## WORK INSTRUCTIONS
Only the lines from the one with "Proof. unfold seg_total." to the end of the records are wanted, each repeated exactly, both ends included.

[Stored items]
┏━━

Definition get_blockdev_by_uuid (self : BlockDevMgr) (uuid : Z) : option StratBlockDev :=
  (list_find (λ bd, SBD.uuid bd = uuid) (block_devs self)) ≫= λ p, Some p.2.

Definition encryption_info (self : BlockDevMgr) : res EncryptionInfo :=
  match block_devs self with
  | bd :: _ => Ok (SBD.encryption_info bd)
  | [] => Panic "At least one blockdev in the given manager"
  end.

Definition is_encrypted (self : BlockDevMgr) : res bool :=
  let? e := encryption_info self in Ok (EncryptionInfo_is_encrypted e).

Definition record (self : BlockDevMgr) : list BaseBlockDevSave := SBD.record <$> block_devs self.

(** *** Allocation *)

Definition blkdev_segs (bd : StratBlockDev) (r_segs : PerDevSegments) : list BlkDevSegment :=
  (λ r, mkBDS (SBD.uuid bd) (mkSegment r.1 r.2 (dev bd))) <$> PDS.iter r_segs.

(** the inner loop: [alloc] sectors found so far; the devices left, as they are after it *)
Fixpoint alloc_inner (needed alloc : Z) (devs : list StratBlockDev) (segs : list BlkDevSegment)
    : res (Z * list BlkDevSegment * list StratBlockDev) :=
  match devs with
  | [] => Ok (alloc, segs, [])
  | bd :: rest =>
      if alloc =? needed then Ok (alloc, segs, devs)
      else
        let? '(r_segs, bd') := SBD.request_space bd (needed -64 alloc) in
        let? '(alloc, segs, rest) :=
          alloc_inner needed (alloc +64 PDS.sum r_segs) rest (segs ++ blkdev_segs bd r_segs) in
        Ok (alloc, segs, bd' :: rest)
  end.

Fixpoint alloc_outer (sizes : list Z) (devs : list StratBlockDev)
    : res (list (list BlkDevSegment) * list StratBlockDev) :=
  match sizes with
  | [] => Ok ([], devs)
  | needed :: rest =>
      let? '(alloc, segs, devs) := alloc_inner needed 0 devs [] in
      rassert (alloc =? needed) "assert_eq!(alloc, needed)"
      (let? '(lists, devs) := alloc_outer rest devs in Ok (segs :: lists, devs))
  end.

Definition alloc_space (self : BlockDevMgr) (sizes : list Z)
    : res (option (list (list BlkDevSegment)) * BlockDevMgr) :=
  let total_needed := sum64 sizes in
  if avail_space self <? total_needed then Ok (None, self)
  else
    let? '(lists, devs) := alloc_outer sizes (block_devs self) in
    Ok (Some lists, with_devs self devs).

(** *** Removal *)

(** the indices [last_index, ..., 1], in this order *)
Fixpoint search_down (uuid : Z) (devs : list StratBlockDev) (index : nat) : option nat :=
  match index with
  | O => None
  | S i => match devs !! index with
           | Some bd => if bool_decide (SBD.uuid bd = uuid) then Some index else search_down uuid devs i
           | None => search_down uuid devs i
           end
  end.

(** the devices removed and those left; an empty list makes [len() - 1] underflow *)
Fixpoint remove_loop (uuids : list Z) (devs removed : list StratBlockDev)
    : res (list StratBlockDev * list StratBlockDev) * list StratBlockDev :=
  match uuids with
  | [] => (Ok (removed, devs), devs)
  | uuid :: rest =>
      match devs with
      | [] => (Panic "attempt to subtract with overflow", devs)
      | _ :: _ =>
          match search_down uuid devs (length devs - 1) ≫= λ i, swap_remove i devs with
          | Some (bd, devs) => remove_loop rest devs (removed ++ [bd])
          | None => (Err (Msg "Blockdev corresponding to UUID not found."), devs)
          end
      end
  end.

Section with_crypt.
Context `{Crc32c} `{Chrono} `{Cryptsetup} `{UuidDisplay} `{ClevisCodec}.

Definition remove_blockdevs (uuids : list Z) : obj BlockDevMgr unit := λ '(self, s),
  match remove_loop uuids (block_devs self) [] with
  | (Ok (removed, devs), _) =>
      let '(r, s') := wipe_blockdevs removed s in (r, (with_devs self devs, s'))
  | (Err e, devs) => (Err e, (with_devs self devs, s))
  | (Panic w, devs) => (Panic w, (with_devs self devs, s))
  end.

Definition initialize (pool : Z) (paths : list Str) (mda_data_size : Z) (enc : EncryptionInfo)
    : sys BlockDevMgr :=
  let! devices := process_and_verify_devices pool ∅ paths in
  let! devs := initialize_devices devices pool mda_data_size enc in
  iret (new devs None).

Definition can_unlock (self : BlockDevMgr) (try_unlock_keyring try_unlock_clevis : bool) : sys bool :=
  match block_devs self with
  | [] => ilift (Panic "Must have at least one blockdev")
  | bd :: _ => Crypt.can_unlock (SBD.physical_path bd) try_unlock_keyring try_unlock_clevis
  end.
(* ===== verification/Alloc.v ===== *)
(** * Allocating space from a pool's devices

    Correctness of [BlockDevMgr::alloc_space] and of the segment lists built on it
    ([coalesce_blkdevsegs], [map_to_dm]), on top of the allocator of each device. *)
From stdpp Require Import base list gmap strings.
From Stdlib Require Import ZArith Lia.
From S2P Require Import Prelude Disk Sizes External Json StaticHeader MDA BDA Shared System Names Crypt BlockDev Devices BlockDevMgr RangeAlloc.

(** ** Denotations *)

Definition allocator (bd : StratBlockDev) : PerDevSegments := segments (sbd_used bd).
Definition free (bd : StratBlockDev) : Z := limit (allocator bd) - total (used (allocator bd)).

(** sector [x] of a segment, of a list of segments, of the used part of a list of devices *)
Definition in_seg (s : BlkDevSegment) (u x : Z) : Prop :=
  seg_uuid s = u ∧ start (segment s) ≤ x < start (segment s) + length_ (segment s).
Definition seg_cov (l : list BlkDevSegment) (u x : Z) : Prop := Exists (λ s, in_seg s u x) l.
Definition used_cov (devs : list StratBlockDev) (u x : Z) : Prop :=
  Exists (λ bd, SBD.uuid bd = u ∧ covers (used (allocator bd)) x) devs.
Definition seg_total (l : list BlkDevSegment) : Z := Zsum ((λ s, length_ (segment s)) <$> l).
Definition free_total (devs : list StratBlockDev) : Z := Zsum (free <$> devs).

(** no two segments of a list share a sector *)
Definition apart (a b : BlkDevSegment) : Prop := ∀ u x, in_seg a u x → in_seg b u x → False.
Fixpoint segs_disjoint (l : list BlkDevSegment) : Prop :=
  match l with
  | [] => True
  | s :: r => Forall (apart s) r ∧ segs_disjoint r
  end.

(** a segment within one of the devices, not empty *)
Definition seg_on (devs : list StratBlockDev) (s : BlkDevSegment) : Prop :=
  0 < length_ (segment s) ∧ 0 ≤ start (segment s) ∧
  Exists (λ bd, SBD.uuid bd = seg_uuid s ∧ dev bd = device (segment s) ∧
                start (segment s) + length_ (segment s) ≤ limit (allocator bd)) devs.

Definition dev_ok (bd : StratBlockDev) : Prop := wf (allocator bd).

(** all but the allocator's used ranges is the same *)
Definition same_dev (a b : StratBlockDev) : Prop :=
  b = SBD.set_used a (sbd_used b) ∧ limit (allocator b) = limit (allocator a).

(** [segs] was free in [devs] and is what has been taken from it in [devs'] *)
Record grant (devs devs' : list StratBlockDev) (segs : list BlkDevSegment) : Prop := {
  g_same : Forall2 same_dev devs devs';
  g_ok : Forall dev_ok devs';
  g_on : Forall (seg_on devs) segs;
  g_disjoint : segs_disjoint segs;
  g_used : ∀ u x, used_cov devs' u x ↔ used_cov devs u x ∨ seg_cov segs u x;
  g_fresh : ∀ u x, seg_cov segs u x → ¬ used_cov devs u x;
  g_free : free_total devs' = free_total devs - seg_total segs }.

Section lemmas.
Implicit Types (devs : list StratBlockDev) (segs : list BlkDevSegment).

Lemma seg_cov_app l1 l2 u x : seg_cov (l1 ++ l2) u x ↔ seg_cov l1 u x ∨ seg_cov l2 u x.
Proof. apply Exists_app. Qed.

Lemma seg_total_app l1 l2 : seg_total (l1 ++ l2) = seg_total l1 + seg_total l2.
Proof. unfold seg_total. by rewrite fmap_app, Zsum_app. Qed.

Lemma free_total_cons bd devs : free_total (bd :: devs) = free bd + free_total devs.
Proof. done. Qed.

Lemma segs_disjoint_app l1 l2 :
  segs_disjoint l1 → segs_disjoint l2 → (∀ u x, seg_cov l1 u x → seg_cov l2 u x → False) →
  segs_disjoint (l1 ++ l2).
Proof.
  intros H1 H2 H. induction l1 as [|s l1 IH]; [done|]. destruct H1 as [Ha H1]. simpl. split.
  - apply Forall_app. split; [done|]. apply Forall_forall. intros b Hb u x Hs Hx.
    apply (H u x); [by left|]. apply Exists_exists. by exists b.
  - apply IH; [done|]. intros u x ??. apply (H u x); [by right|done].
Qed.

┗━━

## ANSWER TO THIS PROBLEM
Proof. unfold seg_total. by rewrite fmap_app, Zsum_app. Qed.

Lemma free_total_cons bd devs : free_total (bd :: devs) = free bd + free_total devs.
Proof. done. Qed.

Lemma segs_disjoint_app l1 l2 :
  segs_disjoint l1 → segs_disjoint l2 → (∀ u x, seg_cov l1 u x → seg_cov l2 u x → False) →
  segs_disjoint (l1 ++ l2).
Proof.
  intros H1 H2 H. induction l1 as [|s l1 IH]; [done|]. destruct H1 as [Ha H1]. simpl. split.
  - apply Forall_app. split; [done|]. apply Forall_forall. intros b Hb u x Hs Hx.
    apply (H u x); [by left|]. apply Exists_exists. by exists b.
  - apply IH; [done|]. intros u x ??. apply (H u x); [by right|done].
Qed.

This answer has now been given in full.